LR: I think China after the horrendous period of Mao’s communism, all the starvation, all the unbelievable poverty and oppression, concentration camps, and so forth, is coming into the sun. With the capitalist economy, much more freedom, they are becoming much more powerful economically- that is a good thing. In America we love getting Chinese goods: the prices are right, the quality is great. This is true all over the world. So why not celebrate this unbelievable, magnificent step in human freedom out of the darkness of communism into the light of at least pretty much capitalism. It’s not a free market but it’s much, much freer than it used to be.
But this is typical unfortunately in history when you have a declining empire, like the US Empire, it gets very, very upset about a rising power like China. Because Japan is also in decline. Japan and the US are upset… I remember once when the US official said [that] they wanted to prevent China from having influence in the South China Sea. It is like China saying “We want to prevent the US from having influence in the Gulf of Mexico.” Good luck with that! So I think these are very good developments. It’s unfortunate that Japan is going along with the US, but of course the US militarily occupies Japan. It’s got all kinds of nuclear weapons in Japan, all kinds of troops, planes, and ships. Japan I guess feels they have to go along.
But this sort of structure is coming to an end. I think we’re not going to have world government anymore; we are not going to have the power able to exert its influence all over the world like the US, its military influence. Chinese influence tends to be economic influence. That is all to the good. Let us have more China-made goods, more great prices, let all the world trade together. Then we will have much less chance of this horrendous wars that the US is engaging in all the time and threatening even worse stuff against Russia, against China – the only two major powers in the World that are not controlled by the US.
RT: There’s already the Asian Development Bank that aims to facilitate economic development of Asian countries. Why do we need another bank for that?

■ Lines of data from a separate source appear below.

Lemma scroll_run bg g fb : g_fb g = Some fb → fb_ok i fb → 8 ≤ height i →
  ∃ fb', scroll_up bg g = (Ok tt, Gfx (Some fb') (g_con g) (g_suspended g)) ∧ fb_ok i fb' ∧
    ∀ x y, on_screen i x y → pixel_at fb' x y = if decide (y < last_row) then pixel_at fb x (y + 8) else encode (format i) bg.
Proof using Hi.
  intros Hg Hfb Hh. pose proof (fo_info _ _ Hfb) as Hinfo. pose proof (fo_len _ _ Hfb) as Hlen. unfold scroll_up, with_fb. rewrite Hg, Hinfo.
  pose proof (row_bytes_bound i Hi) as Hrb. pose proof (io_len _ Hi) as Htot. pose proof (io_word _ Hi) as Hword.
  destruct (screen_bounds i Hi) as [_ Hhb]. unfold GLYPH_H.
  set (rb := stride i * bytes_per_pixel i) in *. rewrite (wrap_small 64 rb) by lia.
  assert (8 * rb ≤ height i * rb) by (apply Z.mul_le_mono_nonneg_r; lia).
  rewrite (wrap_small 64 (8 * rb)), (wrap_small 64 (height i * rb)), (wrap_small 64 (height i * rb - _)) by lia.
  unfold fb_has. rewrite Hlen, (proj2 (Z.leb_le 0 _)), (proj2 (Z.leb_le _ _)) by lia. cbn [andb negb].
  set (fb1 := set_mem _ fb). assert (fb_ok i fb1) as Hfb1.
  { split; [done|]. simpl. rewrite length_app, length_slice, length_drop by lia. lia. }
  assert (∀ x y, on_screen i x y → y + 8 < height i → pixel_at fb1 x y = pixel_at fb x (y + 8)) as Hmove.
  { intros x y Hxy Hy8. assert (on_screen i x (y + 8)) as Hxy' by (destruct Hxy; split; lia).
    destruct (offset_eq i Hi _ _ Hxy) as (Ho&Ho0&_). destruct (offset_eq i Hi _ _ Hxy') as (Ho'&_).
    unfold pixel_at, fb1, set_mem. cbn [fb_info fb_mem]. rewrite Hinfo. pose proof (io_bpp _ Hi) as Hb.
    assert (offset i x (y + 8) = offset i x y + 8 * rb) as Hshift by (unfold rb; lia).
    assert (offset i x y + bytes_per_pixel i ≤ height i * rb - 8 * rb).
    { assert ((y * stride i + x + 1) * bytes_per_pixel i ≤ ((height i - 8) * stride i) * bytes_per_pixel i).
      { apply Z.mul_le_mono_nonneg_r; [lia|]. assert ((y + 1) * stride i ≤ (height i - 8) * stride i) by (apply Z.mul_le_mono_nonneg_r; [destruct Hi|]; lia).
        destruct Hi, Hxy. lia. }
      unfold rb. lia. }
    rewrite slice_moved by lia. f_equal. lia. }
  assert (wrap64 (wrap64 (height i / 8 - 1) * 8) = last_row) as Hlast.
  { unfold last_row. assert (1 ≤ height i / 8 ∧ height i / 8 * 8 ≤ height i) by (Z.to_euclidean_division_equations; lia).
    rewrite (wrap_small 64 (_ - 1)), wrap_small by lia. done. }
  rewrite Hlast. destruct (paints_area i Hi 0 (width i) last_row (height i) bg ltac:(lia)
    ltac:(unfold last_row; Z.to_euclidean_division_equations; lia) fb1 Hfb1) as (fb2&Hr&Hok&Hp).
  exists fb2. rewrite Hr. split; [done|]. split; [done|]. intros x y Hxy. rewrite Hp by done.
  destruct Hxy as [Hx Hy]. unfold block, last_row in *. case_decide; case_decide; try (exfalso; lia); cbn [from_option]; [done|].
  apply Hmove; [done|]. Z.to_euclidean_division_equations; lia.
Qed.

(** ** The grid of characters *)

Record text := Text { t_rows : list (list Z); t_col : Z; t_row : Z }.
Definition n_cols : Z := width i / 8.
Definition n_rows : Z := height i / 8.
Definition blank_line : list Z := replicate (Z.to_nat n_cols) 32.
Definition set_char (r c ch : Z) (l : list (list Z)) : list (list Z) := alter (λ line, <[Z.to_nat c := ch]> line) (Z.to_nat r) l.
(** A character: newline, return and tab (to the next multiple of four) move the cursor, backspace
    blanks the cell before it, everything else is put under it. *)
Definition type_key (t : text) (ch : Z) : text :=
  if ch =? 10 then Text (t_rows t) 0 (t_row t + 1) else
  if ch =? 13 then Text (t_rows t) 0 (t_row t) else
  if ch =? 9 then Text (t_rows t) ((t_col t / 4 + 1) * 4) (t_row t) else
  if ch =? 8 then
    if 0 <? t_col t then Text (set_char (t_row t) (t_col t - 1) 32 (t_rows t)) (t_col t - 1) (t_row t) else t
  else Text (set_char (t_row t) (t_col t) ch (t_rows t)) (t_col t + 1) (t_row t).
(** Lines wrap, and the grid scrolls. *)
Definition type_char (t : text) (ch : Z) : text :=
  let t := type_key t ch in
  let t := if n_cols <=? t_col t then Text (t_rows t) 0 (t_row t + 1) else t in
  if n_rows <=? t_row t then Text (drop 1 (t_rows t) ++ [blank_line]) (t_col t) (n_rows - 1) else t.
Definition type_text (t : text) (s : list Z) : text := foldl type_char t s.

Record text_ok (t : text) : Prop := {
  to_rows : Z.of_nat (length (t_rows t)) = n_rows;
  to_cols : Forall (λ l, Z.of_nat (length l) = n_cols) (t_rows t);
  to_col : 0 ≤ t_col t < n_cols;
  to_row : 0 ≤ t_row t < n_rows;
}.
(** The cell at [r], [c] of the screen shows [ch]. *)
Definition cell_shows (fb : framebuffer) (fg bg : Color) (r c ch : Z) : Prop := ∀ dx dy, 0 ≤ dx < 8 → 0 ≤ dy < 8 →
  pixel_at fb (c * 8 + dx) (r * 8 + dy) = encode (format i) (if bit (nth (Z.to_nat dy) (glyph ch) 0) dx then fg else bg).
Definition char_at (l : list (list Z)) (r c : Z) : option Z := l !! Z.to_nat r ≫= (.!! Z.to_nat c).
Definition shows (fb : framebuffer) (fg bg : Color) (l : list (list Z)) : Prop :=
  ∀ r c ch, 0 ≤ r < n_rows → 0 ≤ c < n_cols → char_at l r c = Some ch → cell_shows fb fg bg r c ch.

Lemma cell_on_screen r c dx dy : 0 ≤ r < n_rows → 0 ≤ c < n_cols → 0 ≤ dx < 8 → 0 ≤ dy < 8 → on_screen i (c * 8 + dx) (r * 8 + dy).
Proof. unfold on_screen, n_rows, n_cols. intros. split; Z.to_euclidean_division_equations; lia. Qed.

Lemma char_at_set r c ch l r' c' : 0 ≤ r → 0 ≤ c → 0 ≤ r' → 0 ≤ c' →
  char_at (set_char r c ch l) r' c' =
    if decide (r' = r ∧ c' = c) then (λ _, ch) <$> char_at l r' c' else char_at l r' c'.
Proof.
  intros. unfold char_at, set_char. destruct (decide (r' = r)) as [->|Hr].
  - rewrite list_lookup_alter_eq. destruct (l !! Z.to_nat r) as [line|]; cbn; [|by case_decide].
    destruct (decide (c' = c)) as [->|Hc].
    + rewrite decide_True by done. destruct (line !! Z.to_nat c) as [x|] eqn:Hx; cbn.
      * apply list_lookup_insert_eq. by eapply lookup_lt_Some.
      * rewrite list_insert_ge; [done|]. by apply lookup_ge_None.
    + rewrite decide_False by naive_solver. apply list_lookup_insert_ne. lia.
  - rewrite decide_False by naive_solver. by rewrite list_lookup_alter_ne by lia.
Qed.

(** Drawing a character into its cell. *)
Lemma glyph_shows fg bg g fb l r c ch : g_fb g = Some fb → fb_ok i fb → shows fb fg bg l → 0 ≤ r < n_rows → 0 ≤ c < n_cols →
  ∃ fb', draw_glyph ch (c * GLYPH_W) (r * GLYPH_H) fg bg g = (Ok tt, Gfx (Some fb') (g_con g) (g_suspended g)) ∧ fb_ok i fb' ∧
    shows fb' fg bg (set_char r c ch l).
Proof using All.
  intros Hg Hfb Hs Hr Hc. destruct (draws_run i _ _ g fb (draws_glyph i Hi ch (c * GLYPH_W) (r * GLYPH_H) fg bg) Hg Hfb) as (fb'&Hrun&Hok&Hp).
  exists fb'. split; [done|]. split; [done|]. intros r' c' ch' Hr' Hc' Hch dx dy Hdx Hdy.
  rewrite Hp by (by apply cell_on_screen). rewrite char_at_set in Hch by lia. unfold glyph_pixel, GLYPH_W, GLYPH_H.
  assert (0 ≤ n_rows < 2 ^ 60 ∧ 0 ≤ n_cols < 2 ^ 60) as [Hnr Hnc].
  { destruct (screen_bounds i Hi). pose proof (io_width _ Hi). pose proof (io_height _ Hi). unfold n_rows, n_cols. Z.to_euclidean_division_equations; lia. }
  destruct (decide (r' = r ∧ c' = c)) as [[-> ->]|Hne].
  - apply fmap_Some in Hch as (?&_&->). rewrite !wrap_small by lia. rewrite decide_True by lia. cbn [from_option].
    by replace (c * 8 + dx - c * 8) with dx by lia; replace (r * 8 + dy - r * 8) with dy by lia.
  - rewrite decide_False; [by apply Hs|]. intros [H1 H2]. apply Hne. unfold wrap in *. Z.to_euclidean_division_equations. lia.
Qed.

LR: The current Asian Development Bank is just a subsidiary of the US government that is why there is a need for another one. Although, again, I don’t think government in so-called investment of this sort is actually a good thing for the world. But given that these things exist its better that they be decentralized; they are not just be one, better that there would be many. The Asian Development Bank is just the Obama bank, the John Kerry bank; it’s the Goldman Sachs bank, and so forth. That is all American, Wall Street and US government institution. It is a good idea to have something separate. I know that is a very strange idea to have Asian Development Bank controlled by Asians- that is kind of, you know, a crazy idea. But for some reason the Chinese would like to have that happen.